Your goal: Reproduce each record exactly, leaving out no line.

The records:
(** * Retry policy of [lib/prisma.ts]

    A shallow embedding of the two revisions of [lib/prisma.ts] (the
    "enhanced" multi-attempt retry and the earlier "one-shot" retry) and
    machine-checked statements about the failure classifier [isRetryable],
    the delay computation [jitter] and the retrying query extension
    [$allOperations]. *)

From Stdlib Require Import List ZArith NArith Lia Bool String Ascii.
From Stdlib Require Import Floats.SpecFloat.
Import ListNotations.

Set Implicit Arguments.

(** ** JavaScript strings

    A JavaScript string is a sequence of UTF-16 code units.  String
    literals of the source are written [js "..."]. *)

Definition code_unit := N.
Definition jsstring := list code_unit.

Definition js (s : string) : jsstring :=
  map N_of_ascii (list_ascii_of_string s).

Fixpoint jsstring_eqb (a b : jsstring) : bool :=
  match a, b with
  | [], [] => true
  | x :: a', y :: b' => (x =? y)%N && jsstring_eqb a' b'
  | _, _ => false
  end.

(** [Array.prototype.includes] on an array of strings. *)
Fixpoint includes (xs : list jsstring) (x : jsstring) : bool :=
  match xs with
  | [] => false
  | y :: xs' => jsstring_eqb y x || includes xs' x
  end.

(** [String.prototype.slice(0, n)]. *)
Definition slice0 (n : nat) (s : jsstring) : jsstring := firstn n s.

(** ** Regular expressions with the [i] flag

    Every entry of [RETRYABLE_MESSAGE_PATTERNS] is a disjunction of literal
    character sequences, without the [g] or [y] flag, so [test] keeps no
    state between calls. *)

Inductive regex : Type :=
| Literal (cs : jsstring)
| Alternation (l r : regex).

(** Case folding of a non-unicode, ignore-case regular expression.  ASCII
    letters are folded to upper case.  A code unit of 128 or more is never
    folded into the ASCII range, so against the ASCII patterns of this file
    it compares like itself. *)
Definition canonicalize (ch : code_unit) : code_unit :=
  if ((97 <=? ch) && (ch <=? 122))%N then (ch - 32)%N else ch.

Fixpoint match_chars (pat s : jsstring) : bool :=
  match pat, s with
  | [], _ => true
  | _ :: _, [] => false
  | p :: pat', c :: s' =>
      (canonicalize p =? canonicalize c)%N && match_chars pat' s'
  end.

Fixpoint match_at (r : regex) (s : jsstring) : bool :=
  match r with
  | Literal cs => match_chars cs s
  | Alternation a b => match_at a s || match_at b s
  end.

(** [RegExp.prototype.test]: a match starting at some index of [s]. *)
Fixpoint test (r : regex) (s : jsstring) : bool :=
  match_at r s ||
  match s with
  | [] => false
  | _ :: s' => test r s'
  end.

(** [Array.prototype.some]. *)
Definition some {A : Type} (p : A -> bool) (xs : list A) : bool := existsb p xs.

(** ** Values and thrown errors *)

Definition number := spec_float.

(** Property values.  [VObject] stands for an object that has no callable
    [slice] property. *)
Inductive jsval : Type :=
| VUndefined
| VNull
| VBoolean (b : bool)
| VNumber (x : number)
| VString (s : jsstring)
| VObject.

Answer space:
(** * Retry policy of [lib/prisma.ts]

    A shallow embedding of the two revisions of [lib/prisma.ts] (the
    "enhanced" multi-attempt retry and the earlier "one-shot" retry) and
    machine-checked statements about the failure classifier [isRetryable],
    the delay computation [jitter] and the retrying query extension
    [$allOperations]. *)

From Stdlib Require Import List ZArith NArith Lia Bool String Ascii.
From Stdlib Require Import Floats.SpecFloat.
Import ListNotations.

Set Implicit Arguments.

(** ** JavaScript strings

    A JavaScript string is a sequence of UTF-16 code units.  String
    literals of the source are written [js "..."]. *)

Definition code_unit := N.
Definition jsstring := list code_unit.

Definition js (s : string) : jsstring :=
  map N_of_ascii (list_ascii_of_string s).

Fixpoint jsstring_eqb (a b : jsstring) : bool :=
  match a, b with
  | [], [] => true
  | x :: a', y :: b' => (x =? y)%N && jsstring_eqb a' b'
  | _, _ => false
  end.

(** [Array.prototype.includes] on an array of strings. *)
Fixpoint includes (xs : list jsstring) (x : jsstring) : bool :=
  match xs with
  | [] => false
  | y :: xs' => jsstring_eqb y x || includes xs' x
  end.

(** [String.prototype.slice(0, n)]. *)
Definition slice0 (n : nat) (s : jsstring) : jsstring := firstn n s.

(** ** Regular expressions with the [i] flag

    Every entry of [RETRYABLE_MESSAGE_PATTERNS] is a disjunction of literal
    character sequences, without the [g] or [y] flag, so [test] keeps no
    state between calls. *)

Inductive regex : Type :=
| Literal (cs : jsstring)
| Alternation (l r : regex).

(** Case folding of a non-unicode, ignore-case regular expression.  ASCII
    letters are folded to upper case.  A code unit of 128 or more is never
    folded into the ASCII range, so against the ASCII patterns of this file
    it compares like itself. *)
Definition canonicalize (ch : code_unit) : code_unit :=
  if ((97 <=? ch) && (ch <=? 122))%N then (ch - 32)%N else ch.

Fixpoint match_chars (pat s : jsstring) : bool :=
  match pat, s with
  | [], _ => true
  | _ :: _, [] => false
  | p :: pat', c :: s' =>
      (canonicalize p =? canonicalize c)%N && match_chars pat' s'
  end.

Fixpoint match_at (r : regex) (s : jsstring) : bool :=
  match r with
  | Literal cs => match_chars cs s
  | Alternation a b => match_at a s || match_at b s
  end.

(** [RegExp.prototype.test]: a match starting at some index of [s]. *)
Fixpoint test (r : regex) (s : jsstring) : bool :=
  match_at r s ||
  match s with
  | [] => false
  | _ :: s' => test r s'
  end.

(** [Array.prototype.some]. *)
Definition some {A : Type} (p : A -> bool) (xs : list A) : bool := existsb p xs.

(** ** Values and thrown errors *)

Definition number := spec_float.

(** Property values.  [VObject] stands for an object that has no callable
    [slice] property. *)
Inductive jsval : Type :=
| VUndefined
| VNull
| VBoolean (b : bool)
| VNumber (x : number)
| VString (s : jsstring)
| VObject.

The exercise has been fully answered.